Fear grips my entrails in a vice and twists them in paralyzing agony. I've forgotten why I decided to come. Did I think that I would be able to repay? I cannot even draw a breath. Did I think that I would not get what I deserve? My lungs finally rasp a cautious breath and I quake uncontrollably. What had I done? Did I think that submitting to my deserved punishment would bring me some kind of peace? No, there would be no peace from my sentence. Any peace would belong only to my Judge.

He stands from His throne and I hear the rustle of His kingly robe throughout the whole court. It is the hiss of a thousand righteous swords being drawn for my execution. My terror becomes truth and I scream the wretched, gurgling, wailing expression of awful doom. I weep great globs of terror from my eyes and I shield my pitiful head with pitiful arms, knowing full-well the impending sentence of horrible death. I hear Him approaching and each step of His mighty feet is the thunder of a thousand worlds. My horror grows with each tread as He draws nearer to exact His perfect justice. Writhing, screaming, wailing in the throes of absolute terror, I can see His awful hands stretching out. As He grasps my whole body in His crushing grip, my last hope tears from my lips in the desperate screech of the utterly damned.

"Mercy!" I cry out. "Mercy!" I beg.

Over and over, the pitiful mewling of a deformed creature in the grip of terrible justice.

He clasps me to His chest and cradles my head against His shoulder and shushes gently in my ear. I can see His throne over His shoulder and I can see that the rustle of His robe was not the sound of doom. It was not the sound of a thousand swords being drawn; it was the sound of a thousand righteous swords being sheathed. When He stood, He had removed His robe and it had rustled as He draped it over His throne.

"Not because you hoped," He whispers gently. "But because I loved, child."

He holds me. He embraces me tenderly as the child I could never have hoped to be. My hope and more has come true, and I weep. I bury my face in the crook of His mighty arm and weep His praises.


Inspired by the wretchedness of my own broken, twisted spirit.
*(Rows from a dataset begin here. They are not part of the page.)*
(** The snapshot that [run_format] hands to the diff as its left side,
    for a host tree [h]: the snapshot it received, with the warm-up files
    of the formatter written over it when the formatter has some. *)
Definition pre_format_snapshot (self : FormatCommand) (dagger_client : dagger.Client)
    (not_formatted_code : dagger.Directory) (h : Tree) : dagger.Directory :=
  match WARM_UP_INCLUSIONS !! formatter self with
  | Some warmup_inclusion =>
      if truthy warmup_inclusion
      then dagger.with_directory not_formatted_code "."
             (Val (dagger.host_files dagger_client "." warmup_inclusion
                     DEFAULT_FORMAT_IGNORE_LIST h))
      else not_formatted_code
  | None => not_formatted_code
  end.

(** [get_format_command_result] *)
Definition get_format_command_result (self : FormatCommand) (dagger_client : dagger.Client)
    (container : dagger.Container) (not_formatted_code : dagger.Directory)
  : M CommandResult :=
  try_except_ExecError
    ('(dir_with_modified_files, out, err) ←
        run_format self dagger_client container (format_commands self) not_formatted_code;
     listing ← dagger.entries dir_with_modified_files;
     if truthy listing then
       modified_files ← list_files_in_directory dagger_client dir_with_modified_files;
       log (logger self) DEBUG ("Modified files: " ++ str_of_list modified_files);;
       ret (mkCommandResult self FAILURE (Some out) (Some err) None
              (Some dir_with_modified_files))
     else
       ret (mkCommandResult self SUCCESS (Some out) (Some err) None None))
    (λ e, ret (mkCommandResult self FAILURE (Some (ExecError.stdout e))
                 (Some (ExecError.stderr e)) (Some (ExecErr e)) None)).

(** [invoke]; the decorators only supply [click_pipeline_context] and a
    reporting scope. *)
Definition invoke (self : FormatCommand) (ctx : ClickContext)
    (click_pipeline_context : ClickPipelineContext) : M CommandResult :=
  let dagger_client :=
    get_dagger_client click_pipeline_context ("Format " ++ value (formatter self)) in
  dir_to_format ← get_dir_to_format self dagger_client;
  let container := get_format_container_fn self dagger_client dir_to_format in
  command_result ← get_format_command_result self dagger_client container dir_to_format;
  match output_artifact command_result with
  | Some formatted_code_dir =>
      if export_formatted_code self
      then _ ← dagger.export formatted_code_dir "."; ret tt
      else ret tt
  | None => ret tt
  end;;
  (if enable_logging self
   then log_command_results ctx [command_result] main_logger (mkLogOptions (quiet ctx))
   else ret tt);;
  (if bool_decide (status command_result = FAILURE) && exit_on_failure self
   then sys_exit 1
   else ret tt);;
  ret command_result.

End methods.

(** *** The two methods that assign to an attribute

    [disable_logging] and [dont_exit_on_failure] change the object they are
    called on and hand that same object back.  To tell "the same object"
    from "a copy", they are modelled on a store of command objects: [self]
    is a reference, and the store maps a reference to the attributes of the
    object it denotes.  The other methods only read [self]; they take its
    attributes as they are at the call. *)

Abbreviation Objects := (gmap positive FormatCommand).

(** [disable_logging] *)
Definition disable_logging (self : positive) (objs : Objects) : positive * Objects :=
  (self, alter (set_enable_logging false) self objs).

(** [dont_exit_on_failure] *)
Definition dont_exit_on_failure (self : positive) (objs : Objects) : positive * Objects :=
  (self, alter (set_exit_on_failure false) self objs).

(* ===================================================================== *)
(** ** Sample invocations *)
(* ===================================================================== *)

(** Concrete collaborators on which the statements below are exercised. *)
Module sample.

(** Patterns that are plain file names. *)
Definition client : dagger.Client := dagger.mkClient "Format python" String.eqb.

Definition python : Formatter := mkFormatter "python".
Definition js : Formatter := mkFormatter "js".

Definition consts : Consts :=
  mkConsts [".git"] "/src" {[ python := ["pyproject.toml"] ]}.

Definition reporter : Reporter :=
  mkReporter "airbyte-ci" (λ options results, "Summary of commands results").

(** Python's rendering of a list of ASCII strings: each element between
    single quotes, or between double quotes when it holds a single quote
    and no double quote; the quote in use and the backslash escaped,
    tab, line feed and carriage return as [\t], [\n], [\r], any other
    control character as [\x] and two hexadecimal digits. *)
Definition single_quote : ascii := ascii_of_nat 39.
Definition double_quote : ascii := ascii_of_nat 34.
Definition backslash : ascii := ascii_of_nat 92.

Fixpoint contains (c : ascii) (s : string) : bool :=
  match s with
  | EmptyString => false
  | String d rest => Ascii.eqb c d || contains c rest
  end.

Definition hex_digit (n : nat) : ascii :=
  nth n (list_ascii_of_string "0123456789abcdef") "0"%char.

Definition escape_char (q c : ascii) : string :=
  let n := nat_of_ascii c in
  if Ascii.eqb c q || Ascii.eqb c backslash then String backslash (String c EmptyString)
  else if (n =? 9)%nat then String backslash "t"
  else if (n =? 10)%nat then String backslash "n"
  else if (n =? 13)%nat then String backslash "r"
  else if (n <? 32)%nat || (n =? 127)%nat
       then String backslash
              (String "x"%char
                 (String (hex_digit (n / 16)) (String (hex_digit (n mod 16)) EmptyString)))
  else String c EmptyString.

Fixpoint escape (q : ascii) (s : string) : string :=
  match s with
  | EmptyString => EmptyString
  | String c rest => escape_char q c ++ escape q rest
  end.

Definition repr (s : string) : string :=
  let q := if contains single_quote s && negb (contains double_quote s)
           then double_quote else single_quote in
  String q (escape q s ++ String q EmptyString).

Definition interpreter : Python :=
  mkPython (λ l, "[" ++ String.concat ", " (repr <$> l) ++ "]").

(** A working directory with one source file, a project file and
    version-control data. *)
Definition host_tree : Tree :=
  {[ "a.txt" := mkFile "x=1" 1700000000;
     "pyproject.toml" := mkFile "[tool]" 1600000000;
     ".git" := mkFile "ref" 1500000000 ]}.

Definition world : World := mkWorld host_tree [].

(** A formatter that finds nothing to change: the mounted files come back
    with fresh modification times only. *)
Definition idle_container (c : dagger.Client) (d : dagger.Directory) : dagger.Container :=
  dagger.mkContainer (λ args skip_entrypoint,
    dagger.mkExec (λ path, dagger.with_timestamps d 1700000999)
                  (Val "All done!") (Val EmptyString)).

(** A formatter that rewrites [a.txt]. *)
Definition rewriting_container (c : dagger.Client) (d : dagger.Directory) : dagger.Container :=
  dagger.mkContainer (λ args skip_entrypoint,
    dagger.mkExec (λ path, dagger.lift1 (λ t, <["a.txt" := mkFile "x = 1" 1700000999]> t) d)
                  (Val "reformatted a.txt") (Val EmptyString)).

(** A formatter whose command exits with status 127. *)
Definition crash : ExecError.t :=
  ExecError.mk ["sh"; "-c"; "fmt ."] 127 EmptyString "sh: fmt: not found".

Definition crashing_container (c : dagger.Client) (d : dagger.Directory) : dagger.Container :=
  dagger.mkContainer (λ args skip_entrypoint,
    dagger.mkExec (λ path, Raise (ExecErr crash))
                  (Raise (ExecErr crash)) (Raise (ExecErr crash))).

(** An engine that loses its session while the command runs. *)
Definition broken_container (c : dagger.Client) (d : dagger.Directory) : dagger.Container :=
  dagger.mkContainer (λ args skip_entrypoint,
    dagger.mkExec (λ path, Raise (OtherErr "QueryError"))
                  (Raise (OtherErr "QueryError")) (Raise (OtherErr "QueryError"))).

Definition command (f : Formatter)
    (fn : dagger.Client → dagger.Directory → dagger.Container) (export : bool)
  : FormatCommand :=
  init f ["a.txt"] fn ["fmt ."] export true true.

(** What [get_dir_to_format] gives on [world] for the filter [a.txt]. *)
Definition snapshot : dagger.Directory :=
  Val (dagger.host_files client "." ["a.txt"] [".git"] host_tree).

(** The command of the formatter that rewrites [a.txt], exporting, and the
    result it is expected to build. *)
Definition fixing : FormatCommand := command js rewriting_container true.

Definition changes : Tree := {[ "a.txt" := mkFile "x = 1" 0 ]}.

Definition failure : CommandResult :=
  mkCommandResult fixing FAILURE (Some "reformatted a.txt") (Some EmptyString) None
    (Some (Val changes)).

Definition debug_record : LogRecord :=
  mkLog "Format js" DEBUG "Modified files: ['a.txt']".

(** The command of the formatter that changes nothing, not exporting. *)
Definition checking : FormatCommand := command js idle_container false.

Definition success : CommandResult :=
  mkCommandResult checking SUCCESS (Some "All done!") (Some EmptyString) None None.

(** The command of the formatter that is not installed. *)
Definition crashing : FormatCommand := command js crashing_container true.

(** A formatter with warm-up files, in a container that holds them next to
    the files to format and changes nothing. *)
Definition warmed_container (c : dagger.Client) (d : dagger.Directory) : dagger.Container :=
  dagger.mkContainer (λ args skip_entrypoint,
    dagger.mkExec
      (λ path, dagger.with_timestamps
                 (dagger.with_directory d "."
                    (Val {[ "pyproject.toml" := mkFile "[tool]" 1600000000 ]}))
                 1700000999)
      (Val "All done!") (Val EmptyString)).

Definition warming : FormatCommand := command python warmed_container false.

(** A store with one command object. *)
Definition objects : Objects := {[ 1%positive := fixing ]}.

(** A formatter that rewrites [a.txt] and whose output stream can then not
    be read: the command is reported as failed at that point. *)
Definition stream_failing_container (c : dagger.Client) (d : dagger.Directory)
  : dagger.Container :=
  dagger.mkContainer (λ args skip_entrypoint,
    dagger.mkExec (λ path, dagger.lift1 (λ t, <["a.txt" := mkFile "x = 1" 1700000999]> t) d)
                  (Raise (ExecErr crash)) (Val EmptyString)).

Definition stream_failing : FormatCommand := command js stream_failing_container true.

(** The command of an engine that loses its session. *)
Definition broken : FormatCommand := command js broken_container true.







Definition ctx : ClickContext := mkContext false.
Definition pipeline_context : ClickPipelineContext := mkPipelineContext (λ _, client).

End sample.

(* ===================================================================== *)
(** ** Directory trees: basic facts *)
(* ===================================================================== *)

Lemma remove_dups_nil_iff {A} `{EqDecision A} (l : list A) :
  remove_dups l = [] ↔ l = [].
Proof.
  split; [|by intros ->].
  destruct l as [|x l]; [done|]. intros E.
  assert (x ∈ remove_dups (x :: l)) as Hx by (apply elem_of_remove_dups; left).
  rewrite E in Hx. by apply elem_of_nil in Hx.
Qed.

(** A tree lists nothing at its root exactly when it holds no file. *)
Lemma tree_entries_nil (t : Tree) : tree_entries t = [] ↔ t = ∅.
Proof.
  unfold tree_entries. rewrite remove_dups_nil_iff, <- map_to_list_empty_iff.
  split; [|by intros ->].
  intros E. by apply fmap_nil_inv, fmap_nil_inv in E.
Qed.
Dedicated to the God who loves.

2 Comments:

Anonymous Anonymous said...

I feel this at times. Just remember that he doesn't leave us covered in mire, twisted. He is all our lives growing us, perfecting brokenness. Displacing our terror with His love so it overflows. This realization is the all important beginning, but not by any means the end of the story.
Alan

2:22 PM  
Blogger Matt said...

That's part of the problem, my friend... I've never been terrified. Thus His love is less vivid, less welcome, less beautiful, and less surprising to me than it should be.

Oh, what wretched creatures we are who spurn and assume upon such great love. Oh, what great love that saves us anyway.